Das zweite Argument gegen die übliche Sichtweise ist die Integration von Kunst und Kultur im Kreislehrgarten. Krohme hebt hervor, dass die Pflanzen und Gärten nicht nur einen praktischen Zweck erfüllen, sondern auch ästhetische und kulturelle Dimensionen haben. Kunstprojekte, wie etwa die Installation von Skulpturen in den Gartenanlagen, tragen zur Verschönerung des Geländes bei und schaffen Räume, in denen Kunst und Natur miteinander interagieren. Diese Facette wird oft übersehen, wenn die Einrichtung lediglich als praktische Ausbildungsstätte betrachtet wird.
Ein drittes Argument liegt in der Rolle des Kreislehrgartens als Zentrum für nachhaltige Praxis. Während viele Menschen in der Landwirtschaft und im Gartenbau für eine rein wirtschaftliche Nutzung sind, zeigt Krohme auf, dass in Steinfurt eine Umorientierung hin zu ökologischen und nachhaltigen Techniken stattfindet. Workshops und Schulungen stellen den verantwortungsvollen Umgang mit Ressourcen in den Fokus, was zu einem Umdenken in der Gesellschaft beitragen kann. Die entsprechende Bildung hier ist nicht nur für zukünftige Gärtner relevant, sondern für jeden, der einen Beitrag zu einer nachhaltigeren Welt leisten möchte.
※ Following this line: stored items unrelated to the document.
(** Modelled from the spec: a dispatch point of the federate, where it
    calls the callback set for the handle with the input and the time
    (section 6, [set-input-notification]). *)
Definition dispatch (time : Time) (w : World) : World :=
  match fed_notification (fed (sys w)) with
  | Some h => run_handler h time w
  | None => w
  end.

(** ** Further operations of the header *)

(** [Input::setDefault<X>] for a primary [X] (lines 287-298, 310-314):
    [setDefault_impl] with type category 0 or 1 assigns
    [lastValue = make_valid(val)]. *)
Definition setDefault (X : primary) (val : ctype X) (i : Input) : Input :=
  set_lastValue (make_valid X val) i.

(** The argument of the last [setMinimumChange] call of a run, [d0] when
    there is none. *)
Fixpoint last_delta (cs : list setting) (d0 : double) : double :=
  match cs with
  | [] => d0
  | SetMinimumChange d :: r => last_delta r d
  | EnableChangeDetection _ :: r => last_delta r d0
  end.

End InputObject.

(** ** A test fixture: one executable implementation of the helpers

    The fixture is used to run the header on concrete inputs.  A raw
    buffer is represented by the tagged value it encodes.  Conversions
    between tagged values follow section 4.1 of the specification, except
    that a floating-point number is not rendered as decimal text and
    decimal text is parsed only as a signed integer. *)

Module Fixture.

(** Modelled from the spec: a unit (the units library is not under src/)
    given by its linear map to a base unit; the bridge of section 4.3
    between two units is then the linear map [y = a x + b]. *)
Record unit_map : Type := mkUnit {
  scale : double;
  offset : double
}.

Definition convert (x : double) (from to : unit_map) : double :=
  Double.div
    (Double.sub (Double.add (Double.mul x (scale from)) (offset from))
                (offset to))
    (scale to).

Definition metre : unit_map := mkUnit (Double.of_Z 1) Double.zero.
Definition kilometre : unit_map := mkUnit (Double.of_Z 1000) Double.zero.

Definition int64_min : Z := - 2 ^ 63.
Definition int64_max : Z := 2 ^ 63 - 1.
Definition saturate (z : Z) : Z := Z.max int64_min (Z.min int64_max z).

(** double to integer: nearest, ties to even, saturating *)
Definition round_half_even (d : double) : Z :=
  match d with
  | S754_finite s m e =>
      let n :=
        if (0 <=? e)%Z then (Zpos m * 2 ^ e)%Z
        else
          let q := (Zpos m / 2 ^ (- e))%Z in
          let r := (Zpos m mod 2 ^ (- e))%Z in
          match (2 * r ?= 2 ^ (- e))%Z with
          | Lt => q
          | Gt => (q + 1)%Z
          | Eq => if Z.even q then q else (q + 1)%Z
          end in
      saturate (if s then (- n)%Z else n)
  | S754_infinity s => if s then int64_min else int64_max
  | _ => 0%Z
  end.

Definition is_zero (d : double) : bool := SFeqb d Double.zero.

Definition lower (c : Ascii.ascii) : Ascii.ascii :=
  let n := Ascii.nat_of_ascii c in
  if ((65 <=? n) && (n <=? 90))%nat then Ascii.ascii_of_nat (n + 32) else c.

Fixpoint lowercase (s : string) : string :=
  match s with
  | EmptyString => EmptyString
  | String c r => String (lower c) (lowercase r)
  end.

Definition isTrueString (s : string) : bool :=
  let l := lowercase s in
  (String.eqb l "true" || String.eqb l "1" || String.eqb l "on")%string.

Fixpoint digits (s : string) (acc : Z) : option Z :=
  match s with
  | EmptyString => Some acc
  | String c r =>
      let n := Ascii.nat_of_ascii c in
      if ((48 <=? n) && (n <=? 57))%nat
      then digits r (10 * acc + Z.of_nat (n - 48))%Z
      else None
  end.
Die konventionelle Sicht auf Lehrgärten als rein funktionale Ausbildungsorte wird also der Realität nicht gerecht. Der Kreislehrgarten Steinfurt ist ein Beispiel dafür, wie Bildung, Kunst und nachhaltige Praktiken miteinander verknüpft werden können, um eine breitere Zielgruppe anzusprechen. Durch das Angebot an einer Vielzahl von Programmen wird deutlich, dass hier ein Ort geschaffen wurde, der über die praktischen Fähigkeiten hinausgeht.
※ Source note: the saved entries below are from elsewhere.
(** * zfparse: segmentation of zebra-finch vocalization timelines

    A shallow embedding of [zfparse/zfparse.py] and the properties of its
    parse chain (grouping, annealing, splitting, bouts, motifs, phrases).

    Conventions of the embedding:
    - a [datetime] is an integer count of microseconds ([Z]); a [timedelta]
      is a difference of two of them; [total_seconds] turns it into a number
      of seconds;
    - a Python float is the rational number it denotes ([Q]):
      [total_seconds] returns the binary64 float that Python's true
      division of two integers gives, the nearest to the quotient, ties to
      even; a threshold is any finite number ([Q], which holds every float
      and every integer); numbers are compared with the order of [Q], as
      Python compares finite floats and integers;
    - a Python exception is a value of [exn]; code that may raise returns a
      [result];
    - a list index is a Python [int] ([Z]); negative indexes count from the
      end of the list, as [list.__getitem__] does. *)

From Stdlib Require Import List ZArith QArith Qminmax Qabs String Ascii Bool Lia.
From Stdlib Require Import Permutation Sorted.
Import ListNotations.

Local Open Scope Z_scope.

(** ** Exceptions *)

Inductive exn : Type :=
| IndexError   (* sequence index out of range *)
| ValueError.  (* min()/max() of an empty sequence, list.index of an absent item *)

Inductive result (A : Type) : Type :=
| Ok (a : A)
| Raise (e : exn).

Arguments Ok {A} a.
Arguments Raise {A} e.

Definition bind {A B} (c : result A) (k : A -> result B) : result B :=
  match c with
  | Ok a => k a
  | Raise e => Raise e
  end.

Notation "x <- c1 ;; c2" := (bind c1 (fun x => c2))
  (at level 61, c1 at next level, right associativity).

(** [[f(x) for x in l]] where [f] may raise: evaluation is left to right. *)
Fixpoint mapM {A B} (f : A -> result B) (l : list A) : result (list B) :=
  match l with
  | [] => Ok []
  | x :: xs => y <- f x ;; ys <- mapM f xs ;; Ok (y :: ys)
  end.

(** [[x for x in l if p(x)]] where [p] may raise. *)
Fixpoint filterM {A} (p : A -> result bool) (l : list A) : result (list A) :=
  match l with
  | [] => Ok []
  | x :: xs => c <- p x ;; ys <- filterM p xs ;; Ok (if c then x :: ys else ys)
  end.

(** A [for] loop with a loop-carried state. *)
Fixpoint foldM {A S} (step : S -> A -> result S) (l : list A) (s : S) : result S :=
  match l with
  | [] => Ok s
  | x :: xs => s' <- step s x ;; foldM step xs s'
  end.

(** ** Python lists *)

(** [l[i]] *)
Definition getitem {A} (l : list A) (i : Z) : result A :=
  let n := Z.of_nat (List.length l) in
  let j := if i <? 0 then i + n else i in
  if (0 <=? j) && (j <? n) then
    match nth_error l (Z.to_nat j) with
    | Some x => Ok x
    | None => Raise IndexError
    end
  else Raise IndexError.

(** [l[a:b]] and [l[a:]] for non-negative bounds *)
Definition slice {A} (l : list A) (a b : nat) : list A := skipn a (firstn b l).
Definition slice_from {A} (l : list A) (a : nat) : list A := skipn a l.

(** [enumerate(l)] *)
Definition enumerate {A} (l : list A) : list (nat * A) :=
  combine (seq 0 (List.length l)) l.

(** [range(lo, hi)] *)
Definition range (lo hi : Z) : list Z :=
  map (fun k => lo + Z.of_nat k) (seq 0 (Z.to_nat (hi - lo))).

(** [x in l] for integers and for strings *)
Definition in_Z (x : Z) (l : list Z) : bool := existsb (Z.eqb x) l.
Definition in_str (x : string) (l : list string) : bool := existsb (String.eqb x) l.

(** [min(l)] and [max(l)] *)
Definition min_Z (l : list Z) : result Z :=
  match l with
  | [] => Raise ValueError
  | x :: xs => Ok (fold_left Z.min xs x)
  end.

Definition max_Z (l : list Z) : result Z :=
  match l with
  | [] => Raise ValueError
  | x :: xs => Ok (fold_left Z.max xs x)
  end.

(** [a < b], [a <= b] on numbers *)
Definition Qleb (a b : Q) : bool := Qle_bool a b.
Definition Qltb (a b : Q) : bool := negb (Qle_bool b a).

(** [min(l, key=key)]: the first item whose key is minimal; the keys are
    computed once per item, in order. *)
Fixpoint min_scan {A} (key : A -> result Q) (best : A) (kbest : Q) (l : list A)
  : result A :=
  match l with
  | [] => Ok best
  | x :: r =>
      kx <- key x ;;
      if Qltb kx kbest then min_scan key x kx r else min_scan key best kbest r
  end.

Definition min_by_key {A} (key : A -> result Q) (l : list A) : result A :=
  match l with
  | [] => Raise ValueError
  | x :: r => kx <- key x ;; min_scan key x kx r
  end.

(** [l.pop(i)], keeping only the list that remains *)
Definition pop {A} (l : list A) (i : nat) : result (list A) :=
  if (i <? List.length l)%nat then Ok (firstn i l ++ skipn (S i) l)
  else Raise IndexError.

(** [ls[-1].extend(xs)] on a list of lists *)
Fixpoint extend_last {A} (ls : list (list A)) (xs : list A) : result (list (list A)) :=
  match ls with
  | [] => Raise IndexError
  | [l] => Ok [l ++ xs]
  | l :: r => r' <- extend_last r xs ;; Ok (l :: r')
  end.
Ein Aspekt, den die konventionelle Sichtweise zu Recht erkennt, ist die Bedeutung praktischer Fertigkeiten im Gartenbau. Der Kreislehrgarten bietet tatsächlich umfassende Schulungen an, die das Handwerk des Gärtnerns vermitteln und die Teilnehmer auf die mehrere Facetten eines Berufes vorbereiten. Diese Fertigkeiten sind nach wie vor von zentraler Bedeutung, um im Gartenbau erfolgreich zu sein. Doch Krohme weist darauf hin, dass die Entwicklung eines breiten Wissens über ökologische Zusammenhänge und gesellschaftliche Verantwortung ebenso entscheidend ist.
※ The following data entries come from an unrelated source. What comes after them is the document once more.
(** X9. After [write_array] has returned, every entry of the stored index map
    names at least one chunk, each chunk it names is in storage under
    [<key>/chunks/], and its two offsets are at most [chunk_size]. *)
Theorem index_entries_resolve (array : ndarray) (batched : bool)
    (to_bytes : ndarray → bytes) (w w' : world) :
  write_array uuid1 pickle_dumps array key chunk_size batched to_bytes w
  = (inr tt, w') →
  ∃ index_map,
    store w' !! get_index_map_key key
    = Some (pickle_dumps (PIndexMap index_map))
    ∧ Forall
        (λ e, chunk_names e ≠ []
              ∧ start_byte e ≤ chunk_size ∧ end_byte e ≤ chunk_size
              ∧ Forall (λ name,
                          under_chunks key (get_chunk_key key name)
                          ∧ is_Some (store w' !! get_chunk_key key name))
                  (chunk_names e))
        index_map.
Proof.
  intros Hrun.
  apply write_array_layout in Hrun
    as (a' & batch & rest & im & samples & w1 & _ & _ & _ & _ & Hlay
        & _ & _ & ->); [|done..].
  exists im. split; [apply lookup_insert_eq|].
  pose proof (lay_entries _ _ _ _ _ _ _ _ Hlay) as Hentries.
  apply Forall_forall. intros e He.
  apply list_elem_of_lookup in He as [i He].
  destruct (Forall2_lookup_l _ _ _ _ _ Hentries He)
    as (p & _ & js & xs & Hnames & _ & Hxs & Hcov).
  destruct (covers_bounds _ _ _ _ Hcov) as [Hs Hend].
  split_and!; [|done|done|].
  - rewrite Hnames. intros E. apply fmap_nil_inv in E. subst js.
    apply Forall2_nil_inv_l in Hxs. subst xs.
    by apply covers_nonempty in Hcov.
  - rewrite Hnames. apply Forall_fmap, Forall_forall. intros j Hj.
    apply list_elem_of_lookup in Hj as [i' Hj].
    destruct (Forall2_lookup_l _ _ _ _ _ Hxs Hj) as (x & _ & Hx).
    simpl. split; [by apply (chunk_key_of_under uuid1 Huuid)|].
    cbn [store]. rewrite lookup_after_meta; [by eexists|].
    by apply (chunk_key_of_under uuid1 Huuid).
Qed.

(** *** Dense packing *)

Lemma chunked_full_prefix mid rest :
  Forall full mid → chunked chunk_size rest → rest ≠ [] →
  chunked chunk_size (mid ++ rest).
Proof.
  intros Hmid Hrest Hne. induction Hmid as [|x mid Hx Hmid IH]; [done|].
  simpl. apply chunked_cons; [done | | done]. by destruct mid.
Qed.

Lemma chunked_all_full qs :
  chunked chunk_size qs → (∀ q, last qs = Some q → length q = chunk_size) →
  Forall full qs.
Proof.
  induction 1 as [|c Hc|c rest Hc Hne Hch IH]; intros Hlast.
  - constructor.
  - constructor; [by apply Hlast | constructor].
  - constructor; [done|]. apply IH. intros q Hq. apply Hlast.
    destruct rest; [done|]. by rewrite last_cons_cons.
Qed.

Lemma chunked_head t' qs2 :
  1 ≤ length t' ≤ chunk_size → (qs2 ≠ [] → length t' = chunk_size) →
  chunked chunk_size qs2 → chunked chunk_size (t' :: qs2).
Proof.
  intros Hlen Hfull Hch. destruct qs2 as [|q qs2].
  - by apply chunked_last.
  - apply chunked_cons; [by apply Hfull | done | done].
Qed.

Lemma packed_fresh n0 w ps b :
  packed uuid1 key chunk_size n0 w ps → b ≠ [] →
  (∀ j x, S j = clock w → n0 ≤ j → store w !! ck j = Some x →
          length x = chunk_size) →
  let qs2 := split_chunks (length b) chunk_size b in
  packed uuid1 key chunk_size n0
    (World (put_chunks uuid1 key (clock w) qs2 (store w))
       (clock w + length qs2))
    (ps ++ [b]).
Proof.
  intros (qs & Hch & Hcat & Hclock & Hlook) Hb Hfull qs2.
  destruct (split_chunks_spec chunk_size Hcs (length b) b ltac:(done))
    as [Hch2 Hcat2]. fold qs2 in Hch2, Hcat2.
  assert (qs2 ≠ []) as Hne2 by (by apply split_chunks_nonempty).
  exists (qs ++ qs2). split_and!.
  - apply chunked_full_prefix; [|done..].
    apply chunked_all_full; [done|]. intros q Hq.
    rewrite last_lookup in Hq.
    assert (0 < length qs) as Hpos.
    { destruct qs; [done | simpl; lia]. }
    apply (Hfull (n0 + pred (length qs))); [lia | lia | by apply Hlook].
  - rewrite !concat_app, Hcat, Hcat2. simpl. by rewrite app_nil_r.
  - cbn [clock]. rewrite length_app. lia.
  - intros i q Hq. cbn [store].
    destruct (decide (i < length qs)) as [Hi|Hi].
    + rewrite lookup_app_l in Hq by done.
      rewrite (put_chunks_lookup_old uuid1 Huuid key chunk_size Hcs) by lia. by apply Hlook.
    + rewrite lookup_app_r in Hq by lia.
      replace (n0 + i) with (clock w + (i - length qs)) by lia.
      rewrite (put_chunks_lookup uuid1 Huuid key chunk_size Hcs); [done|].
      by eapply lookup_lt_Some.
Qed.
So zeigt sich im Gespräch mit Klaus Krohme, dass der Kreislehrgarten Steinfurt weit mehr als ein Ort der beruflichen Ausbildung ist. Es ist ein Raum, der die Verbindung zwischen Bildung, Kunst und Nachhaltigkeit fördert und Menschen aller Altersgruppen anspricht. Die Herausforderung besteht darin, das Bewusstsein für diese ganzheitlichen Ansätze zu schärfen und das Potenzial, das solche Einrichtungen bieten, besser zu kommunizieren.